If you are engaged, directly or indirectly, in selling a property or business that you or anyone connected to you personally or professionally owns or has a financial interest in, then you must disclose that conflict of interest to the buyer in writing. You must inform the buyer if you or the person(s) connected to you will benefit financially from the transaction.
You can use the disclosure of other benefits template.
If you are engaged, directly or indirectly, in selling a property or business that you or anyone connected to you personally or professionally is interested in buying, you must take the steps described below.
We also recommend that you no longer act for the vendor and that another agent from your agency represents them. It is important that the vendor has someone independent working for them to sell their property.
If you are a one-person agency, we recommend the vendor goes to another agency or that you deal directly with the vendor's lawyer.
The Real Estate Agents Act 2008 sets out specific rules to protect buyers and vendors in the event of a conflict of interest. The Act defines someone connected to you personally or professionally as:
- any partner you may have under a partnership agreement
- anyone in your employment
- a branch manager or salesperson engaged by you
- your spouse or civil union or de facto partner
- your child, grandchild, brother, sister, nephew or niece or their spouse or civil union or de facto partner
- a grandparent, parent, aunt or uncle of the licensee or their partner (under a partnership agreement), their employee or a salesperson or branch manager engaged by them or their partner (spouse, civil union or de facto partner)
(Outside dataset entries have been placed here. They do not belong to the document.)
(** ** The file system

    Paths name inodes and inodes hold contents, so two paths may share
    one inode (a hard link, the case the script's [sdist] hook guards
    against).  [no_unlink] and [no_write] are the paths on which the
    operating system denies removal, respectively opening for writing. *)

Record filesys : Type := {
  names : gmap string nat;
  inodes : gmap nat string;
  no_unlink : gset string;
  no_write : gset string
}.

Definition content (fs : filesys) (path : string) : option string :=
  i ← names fs !! path; Some (default "" (inodes fs !! i)).

(** [open(path, 'r')] followed by reading the text. *)
Definition open_read (fs : filesys) (path : string) : os_result string :=
  match content fs path with
  | None => OsError ENOENT
  | Some raw => OsOk (Py.universal_newlines raw)
  end.

(** [os.remove(path)]: the name goes, the inode stays for its other
    names. *)
Definition os_remove (fs : filesys) (path : string) : os_result filesys :=
  match names fs !! path with
  | None => OsError ENOENT
  | Some _ =>
      if decide (path ∈ no_unlink fs) then OsError EACCES
      else OsOk {| names := delete path (names fs); inodes := inodes fs;
                   no_unlink := no_unlink fs; no_write := no_write fs |}
  end.

(** [with open(path, 'w') as f: f.write(data)]: an existing file is
    rewritten in place, through its inode; otherwise a new inode is
    made. *)
Definition open_write (fs : filesys) (path data : string) : os_result filesys :=
  if decide (path ∈ no_write fs) then OsError EACCES
  else match names fs !! path with
       | Some i =>
           OsOk {| names := names fs; inodes := <[i := data]> (inodes fs);
                   no_unlink := no_unlink fs; no_write := no_write fs |}
       | None =>
           let i := fresh (dom (inodes fs)) in
           OsOk {| names := <[path := i]> (names fs);
                   inodes := <[i := data]> (inodes fs);
                   no_unlink := no_unlink fs; no_write := no_write fs |}
       end.

(** [os.path.join(a, b)] on POSIX. *)
Definition path_join (a b : string) : string :=
  if Py.startswith b "/" then b
  else if String.eqb a "" || Py.endswith a "/" then a +:+ b
  else a +:+ "/" +:+ b.

(** ** Constants of the script *)

Definition README_FILE : string := "README".
Definition SAVED_VERSION_FILE : string := "version".
Definition use_git : string := "__use_git__".

(** ** Reading the saved version (module level, lines 93-102) *)

Definition no_version : exn :=
  RuntimeError "Saved version file does not contain version.".

(** The [for line in f: ... else: raise] loop. *)
Fixpoint first_version (ls : list string) : result string :=
  match ls with
  | [] => Raise no_version
  | line :: rest =>
      let line := Py.strip Py.isspace line in
      if Py.startswith line "#" then first_version rest
      else Ok line
  end.

Definition read_saved_version (fs : filesys) : result string :=
  match open_read fs SAVED_VERSION_FILE with
  | OsError e => Raise (OSError e)
  | OsOk text => first_version (Py.lines text)
  end.

(** ** [long_description] (lines 110-128) *)

(** The loop over the lines of the README, with the loop's variables
    [skip] and [text]; [text[-1]] on an empty list raises. *)
Fixpoint scan_readme (ls : list string) (skip : bool) (text : list string)
  : result (list string) :=
  match ls with
  | [] => Ok text
  | line :: rest =>
      if String.eqb line nl then
        if skip then scan_readme rest false text
        else match last text with
             | None => Raise IndexError
             | Some t =>
                 if String.eqb t nl then Ok (removelast text)
                 else scan_readme rest skip (text ++ [line])
             end
      else if skip then scan_readme rest skip text
           else scan_readme rest skip (text ++ [line])
  end.

Definition long_description (fs : filesys) : result string :=
  let text :=
    match open_read fs README_FILE with
    | OsError _ => None
    | OsOk s =>
        match scan_readme (Py.lines s) true [] with
        | Raise _ => None
        | Ok text => Some text
        end
    end in
  match text with
  | None => Ok ""
  | Some text =>
      match last text with
      | None => Raise IndexError
      | Some t => Ok (Py.concat (removelast text ++ [Py.rstrip Py.isspace t]))
      end
  end.

(** ** The [sdist] hook (lines 140-153) *)

Definition generated_comment : string :=
  "# This file has been generated by setup.py." +:+ nl.

Definition marker_text (version : string) : string :=
  generated_comment +:+ version +:+ nl.

(** [fs] is the file system as [sdist.make_release_tree] leaves it. *)
Definition make_release_tree (version base_dir : string) (fs : filesys)
  : result filesys :=
  let fname := path_join base_dir SAVED_VERSION_FILE in
  let fs1 :=
    match os_remove fs fname with
    | OsOk fs' => fs'
    | OsError _ => fs
    end in
  of_os (open_write fs1 fname (marker_text version)).

(** A file system holding the given files, one inode each. *)
Definition mkfs (files : list (string * string)) : filesys :=
  {| names := list_to_map (imap (fun i f => (fst f, i)) files);
     inodes := list_to_map (imap (fun i f => (i, snd f)) files);
     no_unlink := ∅; no_write := ∅ |}.

(** ** Git

    A spawned process that has run to its end: what [p.wait()] and
    [p.communicate()[0].decode()] give. *)

Record process : Type := { returncode : Z; stdout : string }.

(** The environment of [get_version_from_git]: the directory of the
    script, the outcome of spawning each command line ([OsError] when the
    executable cannot be run) and [os.path.samefile]. *)
Record world : Type := {
  distr_root : string;
  spawn : list string -> os_result process;
  samefile : string -> string -> os_result bool
}.

(** Computations that spawn processes: the log of the command lines
    spawned so far is threaded through, and an exception ends the
    computation. *)
Definition Run (A : Type) : Type :=
  list (list string) -> result A * list (list string).

Definition ret {A} (a : A) : Run A := fun log => (Ok a, log).

Definition raise {A} (e : exn) : Run A := fun log => (Raise e, log).

Definition bind {A B} (m : Run A) (k : A -> Run B) : Run B :=
  fun log =>
    match m log with
    | (Ok a, log') => k a log'
    | (Raise e, log') => (Raise e, log')
    end.

Notation "'let*' x ':=' m 'in' k" := (bind m (fun x => k))
  (at level 10, x name, m at level 100, k at level 200).

Definition lift {A} (r : result A) : Run A := fun log => (r, log).

(** [try: p = subprocess.Popen(argv, ...) except OSError: ...]: [None]
    stands for the handler being entered. *)
Definition try_Popen (w : world) (argv : list string) : Run (option process) :=
  fun log =>
    (match spawn w argv with
     | OsOk p => Ok (Some p)
     | OsError _ => Ok None
     end, log ++ [argv]).

Definition git_toplevel : list string := ["git"; "rev-parse"; "--show-toplevel"].
Definition git_describe (opts : list string) : list string :=
  ["git"; "describe"; "--long"] ++ opts.
Definition git_diff : list string := ["git"; "diff"; "--quiet"].
Definition first_parent : list string := ["--first-parent"].

(** The [for opts in ...: ... else: return] loop (lines 58-68): [None]
    when the function returns from inside the loop or from its [else],
    the process left in [p] by [break] otherwise. *)
Fixpoint describe_loop (w : world) (optss : list (list string))
  : Run (option process) :=
  match optss with
  | [] => ret None
  | opts :: rest =>
      let* r := try_Popen w (git_describe opts) in
      match r with
      | None => ret None
      | Some p =>
          if (returncode p =? 0)%Z then ret (Some p)
          else describe_loop w rest
      end
  end.

(** Lines 78-84: the labels after the dirty check. *)
Definition dirty_check (w : world) (labels : list string) : Run (list string) :=
  let* r := try_Popen w git_diff in
  match r with
  | None => ret (labels ++ ["confused"])
  | Some p =>
      if (returncode p =? 1)%Z then ret (labels ++ ["dirty"])
      else ret labels
  end.

(** Line 69: [out.strip('v').rstrip('\n')]. *)
Definition description_of (out : string) : string :=
  Py.rstrip (Py.is_char Py.LF) (Py.strip (Py.is_char "v") out).

(** Lines 69-90: from the output of [git describe] to the version. *)
Definition version_of_description (w : world) (out : string) : Run (option string) :=
  let description := description_of out in
  match Py.rsplit "-" 2 description with
  | [release; dev; git] =>
      let version := [release] in
      let labels := [] in
      let '(version, labels) :=
        if negb (String.eqb dev "0")
        then (version ++ [".dev" +:+ dev], labels ++ [git])
        else (version, labels) in
      let* labels := dirty_check w labels in
      let version :=
        match labels with
        | [] => version
        | _ => version ++ ["+"] ++ [Py.join "." labels]
        end in
      ret (Some (Py.concat version))
  | _ => raise ValueError
  end.

(** [None] is Python's [None], returned by the bare [return]s. *)
Definition get_version_from_git (w : world) : Run (option string) :=
  let* r := try_Popen w git_toplevel in
  match r with
  | None => ret None
  | Some p =>
      if negb (returncode p =? 0)%Z then ret None
      else
        let* same := lift (of_os (samefile w (Py.rstrip (Py.is_char Py.LF) (stdout p))
                                      (distr_root w))) in
        if negb same then ret None
        else
          let* r := describe_loop w [first_parent; []] in
          match r with
          | None => ret None
          | Some p => version_of_description w (stdout p)
          end
  end.

(** Lines 93-107: the module-level resolution of [version]; [not version]
    holds of [None] and of the empty string. *)
Definition resolve_version (fs : filesys) (w : world) : Run string :=
  let* version := lift (read_saved_version fs) in
  if String.eqb version use_git then
    let* version := get_version_from_git w in
    match version with
    | None | Some "" => ret "unknown"
    | Some version => ret version
    end
  else ret version.

Definition run {A} (m : Run A) : result A * list (list string) := m [].

(** A repository at [root]: the tool is there, the top level is [root],
    [describe] answers [described] in both modes and [diff --quiet] exits
    with [diff_code]. *)
Definition repo (root described : string) (diff_code : Z) : world :=
  {| distr_root := root;
     spawn := fun argv =>
       if decide (argv = git_toplevel)
       then OsOk {| returncode := 0; stdout := root +:+ nl |}
       else if decide (argv = git_diff)
       then OsOk {| returncode := diff_code; stdout := "" |}
       else OsOk {| returncode := 0; stdout := described +:+ nl |};
     samefile := fun a b => OsOk (bool_decide (a = b)) |}.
- any other child cared for by you, your spouse or your civil union or de facto partner
- your parent(s) or spouse of your parent(s) or their civil union or de facto partner
- any entity that has an interest in you or in which you have an interest (that is not an entity listed on the New Zealand Stock Exchange).
In the case of an agent that is a company, the above will include every employee, contractor and shareholder of the company.
Things you must do
Inform the vendor of the conflict of interest in writing and ask them to sign the consent form
It is important that the vendor has informed consent about the conflict of interest — simply declaring that there is a conflict and asking them to sign the form isn't enough. You must explain to the vendor what the conflict means. This means that having received disclosure from you, they give their consent to their property or business being sold to you or someone connected to you.
You must give the vendor an independent valuation
You must provide the vendor with a valuation of the property by an independent registered valuer or, if it is a business, by an independent chartered accountant.
This must be provided at your expense and is additional to the appraisal of the value of the property that you have already provided.
If the vendor decides to sign the consent form before receiving the independent valuation
You must indicate a provisional valuation of the property on the consent form and then give the vendor the valuation made by an independent registered valuer or chartered accountant within 14 days of the vendor signing the consent form.
Read more about provisional valuation here.
If the independent valuation is greater than the provisional valuation you have provided
The vendor can cancel the contract for the sale of the property.